Infusion of albumin (5–25% solutions) or other plasma volume expanders (e.g., hetastarch) is often employed to draw water and electrolytes (i.e., edema fluid) osmotically from tissues into the circulation for delivery to the kidneys for excretion. With a reduced circulating blood volume, this is a logical way to increase circulating blood volume and renal perfusion. Because the osmotic effect of albumin and plasma expanders is transient because of their diffusion into tissues, the diuretic effect is limited and water tends to remain in the interstitial space. The same limitation applies to osmotic diuretics such as mannitol, which also diffuse through the capillary membrane.

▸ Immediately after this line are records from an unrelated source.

(** * GrowWise voice assistant: the keyword responder of
      [GrowWise/services/voice_service.py]

    The service maps a free-text query to one of ten canned responses.  The
    query is lowercased and stripped, a greeting test short-circuits, and
    otherwise every category of [query_patterns] is scored by the number of
    its keywords that occur in the query; the best-scoring category (first in
    insertion order on a tie) selects the response.

    The development has three parts: a small model of the Python values the
    service uses ([Py]), the service itself ([VoiceAssistantService],
    [process_query], [_is_greeting], [get_help_response]), and the
    properties.  After the service come the code around it (the earlier
    version of the service, the Flask routes, the market prices, the JSON
    file store and the two disease services) and what holds of it. *)

From Stdlib Require Import List NArith ZArith Bool String Ascii Lia.
Import ListNotations.

Local Open Scope string_scope.
Local Open Scope list_scope.
Local Open Scope N_scope.

(** ** Python values *)

Module Py.

(** A Python [str] is a sequence of Unicode code points. *)
Definition str := list N.

(** Literals are written as UTF-8 text and decoded to code points. *)
Fixpoint utf8_decode (bs : list N) : str :=
  match bs with
  | [] => []
  | b0 :: r0 =>
    if b0 <? 128 then b0 :: utf8_decode r0
    else
      match r0 with
      | [] => []
      | b1 :: r1 =>
        if b0 <? 224 then (b0 mod 32 * 64 + b1 mod 64) :: utf8_decode r1
        else
          match r1 with
          | [] => []
          | b2 :: r2 =>
            if b0 <? 240
            then (b0 mod 16 * 4096 + b1 mod 64 * 64 + b2 mod 64)
                   :: utf8_decode r2
            else
              match r2 with
              | [] => []
              | b3 :: r3 =>
                (b0 mod 8 * 262144 + b1 mod 64 * 4096
                 + b2 mod 64 * 64 + b3 mod 64) :: utf8_decode r3
              end
          end
      end
  end.

Definition u (s : string) : str :=
  utf8_decode (map N_of_ascii (list_ascii_of_string s)).

(** [==] on [str]. *)
Fixpoint str_eqb (a b : str) : bool :=
  match a, b with
  | [], [] => true
  | x :: a', y :: b' => (x =? y) && str_eqb a' b'
  | _, _ => false
  end.

(** [s.startswith(p)] and [p in s] (substring containment). *)
Fixpoint startswith (p s : str) : bool :=
  match p, s with
  | [], _ => true
  | _ :: _, [] => false
  | x :: p', y :: s' => (x =? y) && startswith p' s'
  end.

Fixpoint contains (p s : str) : bool :=
  startswith p s
  || match s with
     | [] => false
     | _ :: s' => contains p s'
     end.

(** [str.isspace] on one code point: the whitespace of [str.strip()]. *)
Definition isspace (c : N) : bool :=
  ((9 <=? c) && (c <=? 13)) || ((28 <=? c) && (c <=? 32))
  || (c =? 133) || (c =? 160) || (c =? 5760)
  || ((8192 <=? c) && (c <=? 8202))
  || (c =? 8232) || (c =? 8233) || (c =? 8239) || (c =? 8287)
  || (c =? 12288).

Fixpoint dropwhile (f : N -> bool) (s : str) : str :=
  match s with
  | [] => []
  | c :: s' => if f c then dropwhile f s' else s
  end.

Definition lstrip (s : str) : str := dropwhile isspace s.
Definition rstrip (s : str) : str := rev (dropwhile isspace (rev s)).
(** [s.strip()] *)
Definition strip (s : str) : str := rstrip (lstrip s).

(** [str.lower] on text of the Basic Latin block: [A]-[Z] go to [a]-[z],
    every other code point of the block is kept. *)
Definition lower_cp (c : N) : N :=
  if (65 <=? c) && (c <=? 90) then c + 32 else c.
Definition ascii_lower (s : str) : str := map lower_cp s.
Definition is_ascii (s : str) : bool := forallb (fun c => c <? 128) s.

(** A [dict] with [str] keys keeps its items in insertion order. *)
Definition dict (V : Type) := list (str * V).

Fixpoint get {V} (d : dict V) (k : str) : option V :=
  match d with
  | [] => None
  | (k', v) :: d' => if str_eqb k' k then Some v else get d' k
  end.

(** [d[k] = v]: an existing key keeps its place, a new key goes last. *)
Fixpoint setitem {V} (d : dict V) (k : str) (v : V) : dict V :=
  match d with
  | [] => [(k, v)]
  | (k', v') :: d' =>
    if str_eqb k' k then (k', v) :: d' else (k', v') :: setitem d' k v
  end.

Definition keys {V} (d : dict V) : list str := map fst d.
Definition items {V} (d : dict V) : list (str * V) := d.

(** Exceptions the modelled operations can raise. *)
Inductive exn :=
| KeyError (k : str)
| ValueError
| TypeError.

Inductive result (A : Type) :=
| Ok (a : A)
| Raise (e : exn).
Arguments Ok {A} a.
Arguments Raise {A} e.

Definition bind {A B} (r : result A) (f : A -> result B) : result B :=
  match r with
  | Ok a => f a
  | Raise e => Raise e
  end.

(** [d[k]] *)
Definition getitem {V} (d : dict V) (k : str) : result V :=
  match get d k with
  | Some v => Ok v
  | None => Raise (KeyError k)
  end.

(** [max(xs, key=key)]: the running maximum is replaced only by an item
    whose key is strictly greater, so the first maximal item wins.  The
    keys here are what [dict.get] returns, an [int] or [None]; comparing
    with [None] raises [TypeError], an empty sequence raises
    [ValueError]. *)
Fixpoint max_loop (key : str -> option N) (best : str) (best_key : option N)
         (rest : list str) : result str :=
  match rest with
  | [] => Ok best
  | x :: rest' =>
    match key x, best_key with
    | Some kx, Some kb =>
      if kb <? kx then max_loop key x (Some kx) rest'
      else max_loop key best best_key rest'
    | _, _ => Raise TypeError
    end
  end.

Definition max (xs : list str) (key : str -> option N) : result str :=
  match xs with
  | [] => Raise ValueError
  | x :: rest => max_loop key x (key x) rest
  end.

(** [sum(xs)] over ints. *)
Definition sum (xs : list N) : N := fold_left N.add xs 0.

(** [any(xs)] *)
Definition any (xs : list bool) : bool := existsb (fun b => b) xs.

End Py.

Import Py.

Notation "x <- r ;; k" := (bind r (fun x => k))
  (at level 61, r at next level, right associativity).

(** ** The service *)

Record VoiceAssistantService := {
  query_patterns : dict (list str);
  responses : dict str
}.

Dopamine (Intropin) is a catecholamine that has the unique ability to interact with vascular D1-dopaminergic receptors in coronary, mesenteric, and renal vascular beds. By activating adenyl cyclase and raising intracellular concentrations of cyclic-AMP, D1-receptor stimulation leads to vasodilation. Infusion of low doses of dopamine (1–3 µg/kg-1/min-1) causes an increase in glomerular filtration rate, renal blood flow, and na + excretion. As a catecholamine and a precursor in the metabolic synthesis of norepinephrine and epinephrine, dopamine has inotropic and chronotropic effects on the heart. The inotropic effect is mediated by beta1-adrenergic receptors and usually requires infusion rates higher than those able to produce enhanced renal perfusion and diuresis. Infusion rates greater than 8–10 µg/kg -1/min-1 lead to vasoconstriction produced by dopamine activation of alpha1-adrenergic receptors in vascular smooth muscle.